Problem to work on » From the data, copy out every line in which the word "handling" appears.

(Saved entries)
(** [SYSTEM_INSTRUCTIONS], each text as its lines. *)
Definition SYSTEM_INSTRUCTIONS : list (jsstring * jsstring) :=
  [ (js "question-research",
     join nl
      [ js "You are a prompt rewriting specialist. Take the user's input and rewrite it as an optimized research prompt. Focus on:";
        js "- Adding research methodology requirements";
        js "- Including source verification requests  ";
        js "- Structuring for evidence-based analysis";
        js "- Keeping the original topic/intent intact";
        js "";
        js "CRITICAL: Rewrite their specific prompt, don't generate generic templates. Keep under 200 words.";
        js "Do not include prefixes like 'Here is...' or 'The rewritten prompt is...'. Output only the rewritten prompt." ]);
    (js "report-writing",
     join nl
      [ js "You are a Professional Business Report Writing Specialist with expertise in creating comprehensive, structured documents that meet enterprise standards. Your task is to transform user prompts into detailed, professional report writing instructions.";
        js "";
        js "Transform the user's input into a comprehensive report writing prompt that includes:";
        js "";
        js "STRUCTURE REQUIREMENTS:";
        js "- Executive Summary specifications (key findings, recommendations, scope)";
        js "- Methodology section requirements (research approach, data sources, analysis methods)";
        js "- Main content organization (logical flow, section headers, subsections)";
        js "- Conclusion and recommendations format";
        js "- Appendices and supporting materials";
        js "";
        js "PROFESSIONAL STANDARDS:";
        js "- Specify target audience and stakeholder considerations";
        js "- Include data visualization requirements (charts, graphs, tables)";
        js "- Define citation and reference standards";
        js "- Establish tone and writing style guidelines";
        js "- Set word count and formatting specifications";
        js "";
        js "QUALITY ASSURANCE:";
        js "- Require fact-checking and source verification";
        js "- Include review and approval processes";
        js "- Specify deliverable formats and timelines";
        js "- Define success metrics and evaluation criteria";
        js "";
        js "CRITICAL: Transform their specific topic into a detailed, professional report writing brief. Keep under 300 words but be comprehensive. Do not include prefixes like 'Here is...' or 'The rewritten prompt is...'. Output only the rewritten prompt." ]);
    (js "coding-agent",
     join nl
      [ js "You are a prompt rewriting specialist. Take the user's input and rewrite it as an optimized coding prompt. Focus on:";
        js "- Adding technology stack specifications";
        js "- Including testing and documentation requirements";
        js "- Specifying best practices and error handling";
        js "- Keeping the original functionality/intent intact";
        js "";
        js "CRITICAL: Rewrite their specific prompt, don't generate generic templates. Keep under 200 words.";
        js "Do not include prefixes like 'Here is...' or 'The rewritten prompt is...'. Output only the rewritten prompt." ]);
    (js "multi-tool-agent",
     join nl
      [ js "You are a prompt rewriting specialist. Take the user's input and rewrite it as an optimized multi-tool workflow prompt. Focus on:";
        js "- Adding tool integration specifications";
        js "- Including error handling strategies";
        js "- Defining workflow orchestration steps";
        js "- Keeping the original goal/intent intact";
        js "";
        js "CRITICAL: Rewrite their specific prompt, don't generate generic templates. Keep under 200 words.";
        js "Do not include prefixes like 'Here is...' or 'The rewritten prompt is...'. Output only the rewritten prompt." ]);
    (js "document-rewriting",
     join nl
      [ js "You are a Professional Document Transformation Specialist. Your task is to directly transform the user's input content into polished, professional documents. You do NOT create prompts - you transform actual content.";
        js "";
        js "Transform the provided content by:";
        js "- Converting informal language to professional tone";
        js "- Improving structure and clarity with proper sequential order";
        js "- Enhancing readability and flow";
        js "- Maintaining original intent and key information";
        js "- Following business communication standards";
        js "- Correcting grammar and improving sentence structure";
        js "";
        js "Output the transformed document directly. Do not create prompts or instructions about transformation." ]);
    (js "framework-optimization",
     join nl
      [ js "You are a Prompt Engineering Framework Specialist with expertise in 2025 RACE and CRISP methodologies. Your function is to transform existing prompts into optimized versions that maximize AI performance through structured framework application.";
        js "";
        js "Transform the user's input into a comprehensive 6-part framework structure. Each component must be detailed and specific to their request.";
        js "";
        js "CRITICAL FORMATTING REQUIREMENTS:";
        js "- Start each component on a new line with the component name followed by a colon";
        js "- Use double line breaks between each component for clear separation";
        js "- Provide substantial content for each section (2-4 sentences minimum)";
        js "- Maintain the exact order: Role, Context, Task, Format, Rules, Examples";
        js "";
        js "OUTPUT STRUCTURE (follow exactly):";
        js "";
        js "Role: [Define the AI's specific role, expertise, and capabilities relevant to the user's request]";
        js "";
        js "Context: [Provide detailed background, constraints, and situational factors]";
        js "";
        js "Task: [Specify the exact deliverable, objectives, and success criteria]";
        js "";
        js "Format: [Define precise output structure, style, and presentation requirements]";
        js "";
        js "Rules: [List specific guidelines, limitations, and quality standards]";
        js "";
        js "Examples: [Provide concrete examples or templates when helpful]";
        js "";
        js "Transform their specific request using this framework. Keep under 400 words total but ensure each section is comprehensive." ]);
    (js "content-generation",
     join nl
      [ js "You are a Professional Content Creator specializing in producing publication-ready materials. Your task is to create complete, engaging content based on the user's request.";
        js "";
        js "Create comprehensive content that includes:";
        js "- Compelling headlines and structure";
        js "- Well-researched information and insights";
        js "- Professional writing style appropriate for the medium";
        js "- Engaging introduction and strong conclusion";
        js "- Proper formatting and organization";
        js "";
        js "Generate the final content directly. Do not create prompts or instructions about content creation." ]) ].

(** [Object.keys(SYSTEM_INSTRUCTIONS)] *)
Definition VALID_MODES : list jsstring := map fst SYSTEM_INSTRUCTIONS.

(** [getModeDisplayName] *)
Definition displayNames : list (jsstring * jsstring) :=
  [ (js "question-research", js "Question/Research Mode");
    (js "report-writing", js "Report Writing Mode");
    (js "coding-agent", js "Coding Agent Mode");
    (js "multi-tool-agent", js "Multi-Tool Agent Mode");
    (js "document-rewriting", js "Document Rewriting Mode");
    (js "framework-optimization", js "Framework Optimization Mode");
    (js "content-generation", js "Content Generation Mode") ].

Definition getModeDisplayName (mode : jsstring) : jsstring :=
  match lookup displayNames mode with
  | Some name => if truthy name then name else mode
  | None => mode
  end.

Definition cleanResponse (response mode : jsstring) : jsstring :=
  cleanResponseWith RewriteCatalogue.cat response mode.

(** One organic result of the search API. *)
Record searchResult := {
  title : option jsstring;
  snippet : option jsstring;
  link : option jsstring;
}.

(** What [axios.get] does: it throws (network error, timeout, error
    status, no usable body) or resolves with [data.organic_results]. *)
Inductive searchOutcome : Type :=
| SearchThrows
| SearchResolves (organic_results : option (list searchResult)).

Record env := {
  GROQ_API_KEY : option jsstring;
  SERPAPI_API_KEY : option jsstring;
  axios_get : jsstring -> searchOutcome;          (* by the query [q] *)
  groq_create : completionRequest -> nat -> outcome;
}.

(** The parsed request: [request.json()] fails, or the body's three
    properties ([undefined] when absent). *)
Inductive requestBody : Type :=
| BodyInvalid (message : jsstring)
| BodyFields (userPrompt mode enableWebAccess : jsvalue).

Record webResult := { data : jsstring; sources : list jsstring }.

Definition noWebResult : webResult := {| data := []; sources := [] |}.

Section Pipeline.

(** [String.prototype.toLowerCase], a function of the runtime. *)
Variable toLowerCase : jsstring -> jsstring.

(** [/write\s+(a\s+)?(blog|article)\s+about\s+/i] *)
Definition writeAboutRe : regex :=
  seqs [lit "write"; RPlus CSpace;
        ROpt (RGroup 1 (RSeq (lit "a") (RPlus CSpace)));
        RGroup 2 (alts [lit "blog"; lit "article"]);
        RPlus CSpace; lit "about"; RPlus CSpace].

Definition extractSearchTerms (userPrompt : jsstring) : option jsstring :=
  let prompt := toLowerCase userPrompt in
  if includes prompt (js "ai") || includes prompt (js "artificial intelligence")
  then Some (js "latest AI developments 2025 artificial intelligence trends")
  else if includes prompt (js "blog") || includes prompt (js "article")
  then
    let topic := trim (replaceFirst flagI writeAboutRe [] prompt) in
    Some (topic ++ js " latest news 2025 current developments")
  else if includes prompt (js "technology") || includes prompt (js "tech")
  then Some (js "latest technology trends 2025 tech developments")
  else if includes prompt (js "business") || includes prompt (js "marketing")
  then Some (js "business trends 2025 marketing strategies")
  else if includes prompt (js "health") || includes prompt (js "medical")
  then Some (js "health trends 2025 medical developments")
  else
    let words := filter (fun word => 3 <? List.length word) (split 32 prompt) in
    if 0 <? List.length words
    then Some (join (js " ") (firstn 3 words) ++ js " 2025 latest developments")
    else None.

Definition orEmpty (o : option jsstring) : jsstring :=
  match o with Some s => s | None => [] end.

Reply to the exercise »
        js "- Specifying best practices and error handling";
        js "- Including error handling strategies";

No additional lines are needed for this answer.